4. The image forming apparatus in accordance with claim 3, wherein

the laser control signal is a PWM (Pulse Width Modulation) signal outputted from the controller and the laser driver drives the laser emitting device based on the PWM signal;

when the voltage of the electric signal is higher than the first reference voltage, the controller decreases duty ratio of the PWM signal;

when the voltage of the electric signal is lower than the second reference voltage, the controller increases the duty ratio of the PWM signal; and

when the voltage of the electric signal is equal to or lower than the first reference voltage and equal to or higher than the second reference voltage, the controller maintains the duty ratio of the PWM signal as it is.

5. An image forming apparatus comprising:

a photoconductor drum that a photoconductive material is applied on a surface thereof;

a charging means for charging the surface of the photoconductor drum uniformly;

an exposing means for forming a latent image on the surface of the photoconductor drum by irradiating a laser beam while scanning;

a developing means for forming a toner image by adhering toner particles to a portion on the surface of the photoconductor drum where the latent image is formed;

a transfer means provided at a transfer position downstream side from the developing means in revolving direction of the photoconductor drum so as to face the surface of the photoconductor drum, and transfer the toner image formed on the surface of the photoconductor drum to a paper sheet;

a fixing means for fixing the toner image on the paper sheet by applying heat and pressure to the paper sheet to which the toner image is transferred; and

a control means for controlling above each means and outputting on a PWM (Pulse Width Modulation) signal used for controlling output power of the laser beam; and wherein

the exposing means is comprised of: a laser emitting device emitting a laser beam; a laser receiving device receiving a part of the laser beam emitted from the laser emitting device, converting the received laser beam to electric signal and outputting the electric signal to the control means; a first comparator comparing voltage of the electric signal with a first reference voltage; a second comparator comparing the voltage of the electric signal with a second reference voltage lower than the first reference voltage; and a laser driving circuit for driving the laser emitting device based on the PWM signal outputted from the control means;

when the voltage of the electric signal is higher than the first reference voltage, the control means decreases duty ratio of the PWM signal;

when the voltage of the electric signal is lower than the second reference voltage, the control means increases duty ratio of the PWM signal; when the voltage of the electric signal is equal to or lower than the first reference voltage and equal to or higher than the second reference voltage, the controller maintains the duty ratio of the PWM signal as it is; and

thereby the output power of the laser emitting device can be controlled in a proper condition without using laser driving IC.

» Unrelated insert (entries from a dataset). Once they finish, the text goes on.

(** * Favourites controller of the Pokédex backend

    A shallow embedding of [backend/controllers/favouriteController.js]:
    the three Express handlers [createFavourite], [readFavourite] and
    [deleteFavourite], the rows they read and write, and the replies they
    produce.  Every [await] of the source is one [Await] node of a handler
    program, so the same definition gives the handler run on its own
    ([run]) and two handlers interleaved at their await points ([step]).
    The handlers [_login] and [_register] of the client's [AuthBloc] are
    embedded the same way, cut at their emits and repository calls. *)

From stdpp Require Import base option list gmap strings pretty.
From Stdlib Require Import ZArith Lia.

(** ** Rows and tables *)

(** A row of the favourites join table. *)
Record Favourite := { user_id : Z; pokemon_id : Z }.

Global Instance Favourite_eq_dec : EqDecision Favourite.
Proof. solve_decision. Defined.

(** Modelled from the spec: the three tables of db/models, which the
    controller imports and whose declarations are missing.
    User rows are referenced by id only, so the table is the set of its
    primary keys; the Pokémon catalog is keyed by its primary key and of
    its columns only the name is read here; the favourites table is a bag
    of (user_id, pokemon_id) rows kept in insertion order. *)
Record Db := {
  User_rows : gset Z;
  Pokemon_rows : gmap Z string;
  Favourite_rows : list Favourite;
}.

Definition set_Favourite_rows (rows : list Favourite) (db : Db) : Db :=
  {| User_rows := User_rows db;
     Pokemon_rows := Pokemon_rows db;
     Favourite_rows := rows |}.

(** The [where: { user_id, pokemon_id }] clause of the two [findOne] calls. *)
Definition same_pair (uid pid : Z) (f : Favourite) : Prop :=
  user_id f = uid ∧ pokemon_id f = pid.

Global Instance same_pair_dec uid pid f : Decision (same_pair uid pid f).
Proof. unfold same_pair. apply _. Defined.

Definition rows_for (uid pid : Z) (rows : list Favourite) : list Favourite :=
  filter (same_pair uid pid) rows.

Definition rows_of_user (uid : Z) (rows : list Favourite) : list Favourite :=
  filter (λ f, user_id f = uid) rows.

(** The invariant of the data model: at most one row per pair. *)
Definition unique_pairs (rows : list Favourite) : Prop :=
  ∀ uid pid, length (rows_for uid pid rows) ≤ 1.

(** Every favourite row points at a catalog entry. *)
Definition references_pokemon (db : Db) : Prop :=
  ∀ f, f ∈ Favourite_rows db → is_Some (Pokemon_rows db !! pokemon_id f).

(** ** Errors, replies and asynchronous programs *)

Inductive Error :=
  | AppError (message : string) (statusCode : Z)
  | TypeError
  | SequelizeUniqueConstraintError.

(** The instance [User.findByPk] returns with [attributes: []] and the
    [pokemons] association included with attributes id and name. *)
Record UserInstance := { pokemons : list (Z * string) }.

Inductive Json :=
  | JsonFavourite (status : string) (data : Favourite)
  | JsonUser (status : string) (data : UserInstance)
  | JsonMessage (status message : string).

(** The Express response as the client gets it: [res.status(code)] sets
    the status and [.json(obj)] sends [obj] as the body, except that the
    [send] it ends in leaves the body empty when the status is 204 or
    304. *)
Record Response := { statusCode : Z; body : option Json }.

Definition res_status (code : Z) : Response :=
  {| statusCode := code; body := None |}.

Definition res_json (obj : Json) (res : Response) : Response :=
  {| statusCode := statusCode res;
     body := if (statusCode res =? 204)%Z || (statusCode res =? 304)%Z
             then None
             else Some obj |}.

(** What a handler ends with: a response sent, or [next(err)]. *)
Inductive Reply :=
  | Sent (res : Response)
  | Next (err : Error).

Inductive Settled (A : Type) :=
  | Resolved (a : A)
  | Rejected (e : Error).
Arguments Resolved {A} a.
Arguments Rejected {A} e.

(** One store operation: it runs atomically on the tables and settles. *)
Definition Async (A : Type) : Type := Db → Db * Settled A.

(** A handler body, cut at its [await]s. *)
Inductive Prog (R : Type) : Type :=
  | Return (r : R)
  | Throw (e : Error)
  | Await (X : Type) (op : Async X) (k : X → Prog R).
Arguments Return {R} r.
Arguments Throw {R} e.
Arguments Await {R X} op k.

Notation "'await' x ← op ; k" := (Await op (λ x, k))
  (at level 10, x name, op at level 100, k at level 200, only parsing).

(** Running a handler body to the end, with nothing in between. *)
Fixpoint run {R : Type} (p : Prog R) (db : Db) : Db * Settled R :=
  match p with
  | Return r => (db, Resolved r)
  | Throw e => (db, Rejected e)
  | Await op k =>
      match op db with
      | (db', Resolved x) => run (k x) db'
      | (db', Rejected e) => (db', Rejected e)
      end
  end.

(** Running it up to and including its next [await]. *)
Definition step {R : Type} (p : Prog R) (db : Db) : Db * Prog R :=
  match p with
  | Await op k =>
      match op db with
      | (db', Resolved x) => (db', k x)
      | (db', Rejected e) => (db', Throw e)
      end
  | _ => (db, p)
  end.

Definition settled {R : Type} (p : Prog R) : option (Settled R) :=
  match p with
  | Return r => Some (Resolved r)
  | Throw e => Some (Rejected e)
  | Await _ _ => None
  end.

(** Modelled from the spec: utils/catchAsync, which the controller
    imports and whose source is missing.  Errors are caught and surfaced to the caller: a
    rejected handler body is handed to [next]. *)
Definition catchAsync {Req : Type} (fn : Req → Prog Reply)
    (req : Req) (db : Db) : Db * Reply :=
  match run (fn req) db with
  | (db', Resolved r) => (db', r)
  | (db', Rejected e) => (db', Next e)
  end.

Definition reply_of (s : Settled Reply) : Reply :=
  match s with
  | Resolved r => r
  | Rejected e => Next e
  end.

(** ** The model layer *)

(** [Pokemon.findByPk(pk)]. *)
Definition Pokemon_findByPk (pk : Z) : Async (option (Z * string)) :=
  λ db, (db, Resolved (pair pk <$> Pokemon_rows db !! pk)).

(** [Favourite.findOne({ where: { user_id, pokemon_id } })]. *)
Definition Favourite_findOne (uid pid : Z) : Async (option Favourite) :=
  λ db, (db, Resolved (head (rows_for uid pid (Favourite_rows db)))).

(** [User.findByPk(pk, { attributes: [], include: [pokemons] })]: the
    user's favourite rows joined with the catalog, projected to id and
    name.  The query has no ORDER BY: the order of the list is the
    table's here and no theorem relies on it.  On a table with at most
    one row per pair each of the user's rows gives one entry. *)
Definition join_catalog (catalog : gmap Z string) (rows : list Favourite)
    : list (Z * string) :=
  omap (λ f, pair (pokemon_id f) <$> catalog !! pokemon_id f) rows.

Definition joined_pokemons (uid : Z) (db : Db) : list (Z * string) :=
  join_catalog (Pokemon_rows db) (rows_of_user uid (Favourite_rows db)).

Definition User_findByPk_include_pokemons (pk : Z)
    : Async (option UserInstance) :=
  λ db, (db, Resolved (if decide (pk ∈ User_rows db)
                       then Some {| pokemons := joined_pokemons pk db |}
                       else None)).

(** [favourite.destroy()]: takes the found instance out of the table.
    On a table with at most one row per pair, which is what the theorems
    about removal are stated for, the instance is the only row of its
    pair, and that is what is filtered out here. *)
Definition Favourite_destroy (f : Favourite) : Async unit :=
  λ db, (set_Favourite_rows
           (filter (λ g, ¬ same_pair (user_id f) (pokemon_id f) g)
                   (Favourite_rows db)) db,
         Resolved tt).

(** The part of the Express request the handlers read; the session
    middleware has attached the acting user.  The route parameter is
    taken as the key it denotes. *)
Record Request := {
  params_pokemon_id : Z;   (* req.params.pokemon_id *)
  user_id_of : Z;          (* req.user.id *)
}.

(** A model instance is an object, and objects are truthy. *)
Definition truthy {A : Type} (_ : A) : bool := true.

Section Controller.

(** Modelled from the spec: the composite uniqueness constraint on
    (user_id, pokemon_id) of the favourites table, whose declaration
    (db/models/favourite) is missing.  It is a parameter of the store:
    with [true] a second row of a pair is refused with a
    unique-constraint error, as the specification has it; with [false]
    the store takes any row. *)
Variable unique_constraint : bool.

(** [Favourite.create({ user_id, pokemon_id })]. *)
Definition Favourite_create (uid pid : Z) : Async Favourite :=
  λ db,
    if unique_constraint
       && bool_decide (rows_for uid pid (Favourite_rows db) ≠ [])
    then (db, Rejected SequelizeUniqueConstraintError)
    else
      let favourite := {| user_id := uid; pokemon_id := pid |} in
      (set_Favourite_rows (Favourite_rows db ++ [favourite]) db,
       Resolved favourite).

6. A laser scan unit comprising:

a laser emitting device emitting a laser beam;

a laser driver for driving the laser emitting device;

a laser receiving device receiving a part of the laser beam emitted from the laser emitting device so as to monitor output power of the laser emitting device, converting the received laser beam to electric signal and outputting the electric signal;

a comparator comparing the electric signal with at least a predetermined reference voltage and outputting a comparison signal corresponding to result of comparison; and

a controller adjusting a laser control signal based on the comparison signal outputted from the comparator and outputting the adjusted laser control signal so that the output power of the laser emitting device is adjusted in a proper condition.